*TASK TO CARRY OUT:* For the listing that follows, give again exactly the lines from the one with "(** The sum" to the one with "end of the string, and", including both.

========================

Lemma copy_messages_fresh messages : forall h,
  exists new,
    snd (copy_messages messages h) = h ++ new /\
    Forall (fresh_row h (h ++ new)) (fst (copy_messages messages h)).
Proof.
  induction messages as [|m ms IH]; intros h; simpl.
  - exists []. rewrite app_nil_r. split; [reflexivity|constructor].
  - destruct (copy_message_fresh m h) as (new1 & Hh1 & Hr1).
    destruct (copy_message m h) as [row h1]. cbn [fst snd] in *. subst h1.
    destruct (IH (h ++ new1)) as (new2 & Hh2 & Hrs).
    destruct (copy_messages ms (h ++ new1)) as [rows h2]. cbn [fst snd] in *. subst h2.
    exists (new1 ++ new2). rewrite app_assoc. split; [reflexivity|].
    constructor.
    + by apply fresh_row_app.
    + eapply Forall_impl; [exact Hrs|]. intros r Hr.
      apply fresh_row_weaken; [rewrite length_app; lia|exact Hr].
Qed.

Lemma agree_app n S h1 h2 new :
  agree n S h1 h2 -> agree n S (h1 ++ new) (h2 ++ new).
Proof.
  intros (Hlen & HS & Hn).
  assert (Hboth : forall x, h1 !! x = h2 !! x -> (h1 ++ new) !! x = (h2 ++ new) !! x).
  { intros x Hx. destruct (decide (x < length h1)) as [Hlt|Hge].
    - rewrite !lookup_app_l by lia. exact Hx.
    - rewrite !lookup_app_r by lia. by rewrite Hlen. }
  split; [rewrite !length_app; lia|]. split; intros x Hx; apply Hboth; auto.
Qed.
Lemma lower_app (a b : string) : lower (a +:+ b) = lower a +:+ lower b.
Proof. induction a as [|c a IH]; simpl; [reflexivity|]. rewrite IH. reflexivity. Qed.

Lemma lower_app_inv (f a b : string) :
  lower f = a +:+ b -> exists f1 f2, f = f1 +:+ f2 /\ lower f1 = a /\ lower f2 = b.
Proof.
  revert f. induction a as [|c a IH]; intros f H.
  - exists EmptyString, f. auto.
  - destruct f as [|d f]; [discriminate|]. simpl in H. injection H as Hc Hr.
    destruct (IH f Hr) as (f1 & f2 & -> & H1 & H2).
    exists (String d f1), f2. simpl. rewrite H1, Hc. auto.
Qed.

Lemma lower_ascii_capital (c : ascii) :
  is_capital c = true -> nat_of_ascii (lower_ascii c) = (nat_of_ascii c + 32)%nat.
Proof.
  unfold lower_ascii, is_capital. intros H. rewrite H.
  apply andb_true_iff in H. destruct H as [_ H]. apply Nat.leb_le in H.
  apply nat_ascii_embedding. lia.
Qed.

Lemma lower_ascii_other (c : ascii) : is_capital c = false -> lower_ascii c = c.
Proof. unfold lower_ascii, is_capital. intros ->. reflexivity. Qed.

Lemma same_letter_lower (c : ascii) : same_letter c (lower_ascii c).
Proof.
  destruct (is_capital c) eqn:Hc.
  - right. left. split; [exact Hc|]. apply lower_ascii_capital. exact Hc.
  - left. symmetry. apply lower_ascii_other. exact Hc.
Qed.

Lemma lower_of_same_letter (c d : ascii) :
  same_letter c d -> is_capital d = false -> lower_ascii c = d.
Proof.
  intros [->|[[Hc Hn]|[Hd _]]] Hd'.
  - apply lower_ascii_other. exact Hd'.
  - rewrite <- (ascii_nat_embedding d), <- (ascii_nat_embedding (lower_ascii c)).
    rewrite (lower_ascii_capital c Hc), Hn. reflexivity.
  - congruence.
Qed.
Lemma loadEmbeddingModel_none (env : Env) (s : State) :
  NoCredential env s ->
  storage_readable env s = true ->
  exists s1, loadEmbeddingModel env s
             = (Throw {| error_stage := ["MODEL_LOAD_ERROR"];
                         error_message := key_required_message env |}, s1)
             /\ fetched s1 = fetched s.
Proof.
  intros Hnc Hr.
  destruct (getApiKeyStatus_none env s Hnc Hr) as (s1 & Hstatus & Hfetched & _ & _).
  exists s1. split; [|done].
  unfold loadEmbeddingModel, safeAsync, try_catch, bind. by rewrite Hstatus.
Qed.

Lemma isEmbeddingModelReady_accepted (env : Env) (s s1 : State) (key : string)
      (answer : ResponseData) :
  is_Some (localStorage s) ->
  getApiKey env s = (Return (Some key), s1) ->
  accepted_answer env (List.length (fetched s)) (test_request key) = Some answer ->
  isEmbeddingModelReady env s = (Return true, with_request (test_request key) s1).
Proof.
  intros [items Hstorage] Hget Haccepted.
  pose proof (getApiKey_fetched _ _ _ _ Hget) as Hfetched.
  pose proof (getApiKeyStatus_run env s s1 items _ Hstorage Hget) as Hstatus.
  unfold isEmbeddingModelReady, safeAsync, try_catch at 1, bind at 1.
  rewrite Hstatus. cbn [hasKey]. cbv beta iota.
  rewrite bool_decide_eq_true_2 by (by eexists). cbn [negb]. cbv beta iota.
  destruct (callJinaAPI_accepts env s1 s1 key (Single (JsString "test")) ∅ ["test"]
              (getApiKey_again _ _ _ _ Hget) eq_refl) as (result & Hcall & Hresult).
  cbv zeta in Hcall, Hresult. change (truncate_input <$> ["test"]) with ["test"] in *.
  fold (test_request key) in *.
  rewrite Hfetched, Haccepted in Hresult. subst result.
  unfold try_catch, bind. by rewrite Hcall.
Qed.
(** * react-native-ui-lib: Colors.alpha, Card.calcImagePosition and the Tour component

    A shallow embedding of three source files:
    - [src/style/colors.js]            (the colour table and [Colors.alpha]),
    - [src/components/card/index.js]   ([Card.calcImagePosition],
      [getBlurOptions], [elevationStyle], [createStyles]),
    - [typings/components/tour/index.js] (the [Tour] component).

    A JavaScript number is a rational, [NaN] or one of the two infinities.
    Products and quotients are rounded to the nearest binary64 value, ties to
    even; signed zeros are not distinguished.  Thrown exceptions are modelled
    with a small error monad. *)

From Stdlib Require Import ZArith QArith Qround Qpower Bool List String Ascii Lia.
From Stdlib Require Import Lqa.
Import ListNotations.

Local Close Scope Q_scope.
Local Open Scope string_scope.
Set Warnings "-register-all".

(* ================================================================== *)
(** * Part I: definitions                                              *)
(* ================================================================== *)

(** ** JavaScript values used by the three files *)

Module JS.

(** A JavaScript number. *)
Inductive number : Type :=
| NaN
| Infinity
| NegInfinity
| Finite (q : Q).

Definition Qlt_bool (a b : Q) : bool := negb (Qle_bool b a).

(** The global [isNaN] on a number. *)
Definition isNaN (x : number) : bool :=
  match x with
  | NaN => true
  | _ => false
  end.

(** [x < y]: every comparison with [NaN] is false. *)
Definition lt (x y : number) : bool :=
  match x, y with
  | NaN, _ | _, NaN => false
  | Infinity, _ => false
  | _, NegInfinity => false
  | NegInfinity, _ => true
  | Finite _, Infinity => true
  | Finite a, Finite b => Qlt_bool a b
  end.

(** [x > y]. *)
Definition gt (x y : number) : bool := lt y x.

(** Sign of an infinity times a finite factor [q]. *)
Definition scale_infinity (positive : bool) (q : Q) : number :=
  match Qcompare q 0 with
  | Eq => NaN
  | Gt => if positive then Infinity else NegInfinity
  | Lt => if positive then NegInfinity else Infinity
  end.

(** *** Rounding to binary64 *)

Definition pow2 (e : Z) : Q := (2 ^ e)%Q.

(** Floor of the binary logarithm of a positive rational. *)
Definition ilog2 (x : Q) : Z :=
  let k := (Z.log2 (Qnum x) - Z.log2 (Zpos (Qden x)))%Z in
  if Qle_bool (pow2 k) x then k else (k - 1)%Z.

(** Exponent of the unit in the last place of the binary64 values around a
    positive [x]: 53 significant bits, and no finer than 2^-1074. *)
Definition ulp_exponent (x : Q) : Z := Z.max (ilog2 x - 52) (-1074).

(** The nearest integer, a tie going to the even one. *)
Definition round_half_even (s : Q) : Z :=
  let f := Qfloor s in
  match Qcompare (s - inject_Z f) (1 # 2) with
  | Lt => f
  | Gt => (f + 1)%Z
  | Eq => if Z.even f then f else (f + 1)%Z
  end.

(** The multiple of the unit in the last place nearest to a positive [x]. *)
Definition round_magnitude (x : Q) : Q :=
  let e := ulp_exponent x in
  Qred (inject_Z (round_half_even (x / pow2 e)) * pow2 e).

(** The binary64 value of the exact result [x]: round to nearest, ties to
    even, overflowing to an infinity from 2^1024 on. *)
Definition round64 (x : Q) : number :=
  match Qcompare x 0 with
  | Eq => Finite 0
  | Gt => let r := round_magnitude x in
          if Qle_bool (pow2 1024) r then Infinity else Finite r
  | Lt => let r := round_magnitude (- x) in
          if Qle_bool (pow2 1024) r then NegInfinity else Finite (- r)
  end.

(** [x * y]: the exact product, rounded. *)
Definition mul (x y : number) : number :=
  match x, y with
  | NaN, _ | _, NaN => NaN
  | Finite a, Finite b => round64 (a * b)
  | Infinity, Infinity | NegInfinity, NegInfinity => Infinity
  | Infinity, NegInfinity | NegInfinity, Infinity => NegInfinity
  | Infinity, Finite q | Finite q, Infinity => scale_infinity true q
  | NegInfinity, Finite q | Finite q, NegInfinity => scale_infinity false q
  end.

(** [x / y]: the exact quotient, rounded; a finite number over an infinity
    is 0, and a number over 0 is an infinity, or [NaN] for 0 over 0. *)
Definition div (x y : number) : number :=
  match x, y with
  | NaN, _ | _, NaN => NaN
  | Finite a, Finite b =>
      match Qcompare b 0 with
      | Eq => scale_infinity true a
      | _ => round64 (a / b)
      end
  | Finite _, _ => Finite 0
  | Infinity, Finite b =>
      match Qcompare b 0 with Lt => NegInfinity | _ => Infinity end
  | NegInfinity, Finite b =>
      match Qcompare b 0 with Lt => Infinity | _ => NegInfinity end
  | _, _ => NaN
  end.

(** The sum [x + y] of two layout offsets, taken exactly. *)
Definition add (x y : number) : number :=
  match x, y with
  | NaN, _ | _, NaN => NaN
  | Finite a, Finite b => Finite (a + b)
  | Infinity, NegInfinity | NegInfinity, Infinity => NaN
  | Infinity, _ | _, Infinity => Infinity
  | NegInfinity, _ | _, NegInfinity => NegInfinity
  end.

(** [Math.round]: the nearest integer, a tie going towards +Infinity. *)
Definition Math_round (x : number) : number :=
  match x with
  | Finite q => Finite (inject_Z (Qfloor (q + (1 # 2))))
  | other => other
  end.

(** The integer part of a number, truncated towards zero. *)
Definition truncate (q : Q) : Z := Z.quot (Qnum q) (Zpos (Qden q)).

(** [String.prototype.slice(start)]: a negative [start] counts from the
    end of the string, and is clipped at its beginning. *)
Definition slice (s : string) (start : Z) : string :=
  let len := Z.of_nat (String.length s) in
  let from := if (start <? 0)%Z then Z.max (len + start) 0
              else Z.min start len in
  substring (Z.to_nat from) (Z.to_nat (len - from)) s.

(** [ToBoolean] of a number: 0 and [NaN] are falsy. *)
Definition truthy (x : number) : bool :=
  match x with
  | NaN => false
  | Finite q => negb (Qeq_bool q 0)
  | _ => true
  end.

End JS.

(** ** The [all-your-base] package

    [BaseConvert] is an npm dependency of the library, not part of its
    sources.  Its [decToHex] writes a positive integer in base 16 with
    upper-case digits, most significant first, and gives the empty string for
    0.  [Colors.alpha] only hands it the integers from 0 to 255. *)

Module BaseConvert.

Fixpoint upper_hex (d : Hexadecimal.uint) : string :=
  match d with
  | Hexadecimal.Nil => ""
  | Hexadecimal.D0 r => String "0" (upper_hex r)
  | Hexadecimal.D1 r => String "1" (upper_hex r)
  | Hexadecimal.D2 r => String "2" (upper_hex r)
  | Hexadecimal.D3 r => String "3" (upper_hex r)
  | Hexadecimal.D4 r => String "4" (upper_hex r)
  | Hexadecimal.D5 r => String "5" (upper_hex r)
  | Hexadecimal.D6 r => String "6" (upper_hex r)
  | Hexadecimal.D7 r => String "7" (upper_hex r)
  | Hexadecimal.D8 r => String "8" (upper_hex r)
  | Hexadecimal.D9 r => String "9" (upper_hex r)
  | Hexadecimal.Da r => String "A" (upper_hex r)
  | Hexadecimal.Db r => String "B" (upper_hex r)
  | Hexadecimal.Dc r => String "C" (upper_hex r)
  | Hexadecimal.Dd r => String "D" (upper_hex r)
  | Hexadecimal.De r => String "E" (upper_hex r)
  | Hexadecimal.Df r => String "F" (upper_hex r)
  end.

========================

*ANSWER AREA:*
(** The sum [x + y] of two layout offsets, taken exactly. *)
Definition add (x y : number) : number :=
  match x, y with
  | NaN, _ | _, NaN => NaN
  | Finite a, Finite b => Finite (a + b)
  | Infinity, NegInfinity | NegInfinity, Infinity => NaN
  | Infinity, _ | _, Infinity => Infinity
  | NegInfinity, _ | _, NegInfinity => NegInfinity
  end.

(** [Math.round]: the nearest integer, a tie going towards +Infinity. *)
Definition Math_round (x : number) : number :=
  match x with
  | Finite q => Finite (inject_Z (Qfloor (q + (1 # 2))))
  | other => other
  end.

(** The integer part of a number, truncated towards zero. *)
Definition truncate (q : Q) : Z := Z.quot (Qnum q) (Zpos (Qden q)).

(** [String.prototype.slice(start)]: a negative [start] counts from the
    end of the string, and is clipped at its beginning. *)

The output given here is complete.